When asked about COVID-19 misinformation and social media Biden responded with, “They’re killing people. Look, the only pandemic we have is among the unvaccinated. They’re killing people.”

Is he right to say that?

In a study published in Nature in October 2020, researchers looked at if or how social media facilitates the spread of misinformation.

The study is rather interesting and you can read it in full here but the findings aren’t exactly conclusive.

“Our findings suggest that the interaction patterns of each social media combined with the peculiarity of the audience of each platform play a pivotal role in information and misinformation spreading,” reads the report.

This in turn means that the rate at which information (or misinformation) is spread depends on the audience, the interactions that take place on that platform and of course how the users engage in a particular topic.

In short, it’s a complex problem that can’t simply be boiled down to “they’re killing people”, as both users, operators and even lawmakers have a responsibility to ensure platforms uphold a particular standard.

Facebook hits back

Following Biden’s remarks, Facebook’s vice president of integrity, Guy Rosen, hit back in a big way.

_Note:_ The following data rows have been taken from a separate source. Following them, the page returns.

(** A run that reaches the loop: the session before what follows the
    loop, and what follows. *)
Lemma task_run e w model stop um st items exit ls :
  any_in image_keywords (str_lower um) = false →
  model (PrometheusAI.build_prompt (current_conversation st) um) = Ok items →
  PrometheusAI.stream_loop stop items loop_start = (exit, ls) →
  ∃ st1,
    response_queue st1 = response_queue st ++ PrometheusAI.produced ls
    ∧ current_conversation st1 = current_conversation st
    ∧ current_conversation_id st1 = current_conversation_id st
    ∧ files st1 = files st
    ∧ model_calls st1
      = model_calls st
        ++ [PrometheusAI.build_prompt (current_conversation st) um]
    ∧ Task.generate_response_streaming e w model stop um st
      = match exit with
        | PrometheusAI.Failed ex => PrometheusAI.on_exception ex st1
        | _ =>
            if stop (PrometheusAI.reads ls) then set_flags false false st1
            else Task.record e w
                   (recorded_text (current_conversation st) um
                      (PrometheusAI.full_response ls)) st1
        end.
Proof.
  intros Himg Hmodel Hrun.
  unfold Task.generate_response_streaming.
  rewrite Himg. cbn [current_conversation set_flags].
  rewrite Hmodel. fold loop_start. rewrite Hrun.
  set (st0 := log_model_call _ _).
  destruct (put_all_frame (PrometheusAI.produced ls) st0) as (F1 & F2 & F3 & F4).
  exists (PrometheusAI.put_all (PrometheusAI.produced ls) st0).
  rewrite put_all_queue, F1, F2, F3, F4.
  split; [done|]. split; [done|]. split; [done|]. split; [done|].
  split; [done|].
  rewrite task_finalize_eq, F1. by destruct exit.
Qed.

(** Where no file operation fails and the refresh raises nothing and
    touches no file, the task does what the embedding that stops at
    line 1958 says. *)
Lemma task_without_failure e w model stop um st :
  store_faults w = no_faults →
  (∀ id fs, Task.refresh w id fs = (None, fs)) →
  Task.generate_response_streaming e w model stop um st
  = PrometheusAI.generate_response_streaming e model stop um st.
Proof.
  intros Hf Hr.
  assert (∀ text st1,
            Task.record e w text st1
            = set_flags false false
                (put (End text)
                   (PrometheusAI.save_conversation e
                      (append_message (PrometheusAI.assistant_message e text)
                         st1)))) as Hrec.
  { intros text st1. unfold Task.record, Task.save_conversation,
      PrometheusAI.save_conversation.
    cbn [current_conversation append_message].
    destruct (current_conversation st1
              ++ [PrometheusAI.assistant_message e text]) as [|m0 l0] eqn:E.
    { by destruct (current_conversation st1). }
    rewrite <- E. cbv zeta. rewrite Hr, Hf, store_without_faults. done. }
  unfold Task.generate_response_streaming,
    PrometheusAI.generate_response_streaming.
  destruct (any_in image_keywords (str_lower um)); [done|].
  cbn [current_conversation set_flags].
  destruct (model _) as [items|ex]; [|done].
  destruct (PrometheusAI.stream_loop stop items _) as [exit ls].
  assert (∀ st1,
            Task.finalize e w um (PrometheusAI.full_response ls) st1
            = set_flags false false
                (PrometheusAI.finalize e um (PrometheusAI.full_response ls)
                   st1)) as Hfin.
  { intros st1. rewrite task_finalize_eq, finalize_eq. apply Hrec. }
  destruct exit; try done;
    destruct (stop (PrometheusAI.reads ls)); try done; apply Hfin.
Qed.

End TaskFacts.

(** A run whose answer is appended and written, and whose refresh then
    fails: the queue ends on the report of the exception, not on
    [End]. *)
Example refresh_failure_run :
  let st' :=
    @Task.generate_response_streaming ascii_builtins example_env unlistable
      (streams ["Sa"; "lut"]) never_stopped "bonjour"
      (session_with [user_says "bonjour"]) in
  content <$> current_conversation st' = ["bonjour"; "Salut"]
  ∧ response_queue st'
    = [Token "Sa"; Token "lut";
       @failure_report ascii_builtins (OSError "Permission denied")]
  ∧ is_Some (files st' !! "conversations/conv_1735732799.json").
Proof.
  vm_compute. split; [done|]. split; [done|]. by eexists.
Qed.


Section TaskClaims.
Context `{Builtins}.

The VP outlined the many ways Facebook has been fighting misinformation on its platform including linking users to reliable information from reputable sources, pointing folks to nearby vaccination clinics and working to reduce vaccine hesitancy.

“For people in the US on Facebook, vaccine hesitancy has declined by 50%; and they are becoming more accepting of vaccines every day,” says Rosen.

“The data shows that 85% of Facebook users in the US have been or want to be vaccinated against COVID-19. President Biden’s goal was for 70% of Americans to be vaccinated by July 4. Facebook is not the reason this goal was missed,” the VP added.

But we also recognise that Facebook can’t be an arbiter of truth if it doesn’t know the truth and that’s why, as Rosen rightly points out, COVID-19 and the misinformation associated with it requires a whole of society approach.

To our mind, the likes of Facebook and Twitter have embraced this approach to solving the problem and while more work needs to be done, painting mainstream social media with the same brush used to identify fringe collectives on Gab or GETTR is a bad idea.

We get it though, there is this unspoken need to call somebody the big bad in all of this and social media is an easy and seemingly sensible target.

However, we’d do well to address things like misinformation leading to vaccine hesitancy in more robust ways than answering a reporter’s question en route to a helicopter flight.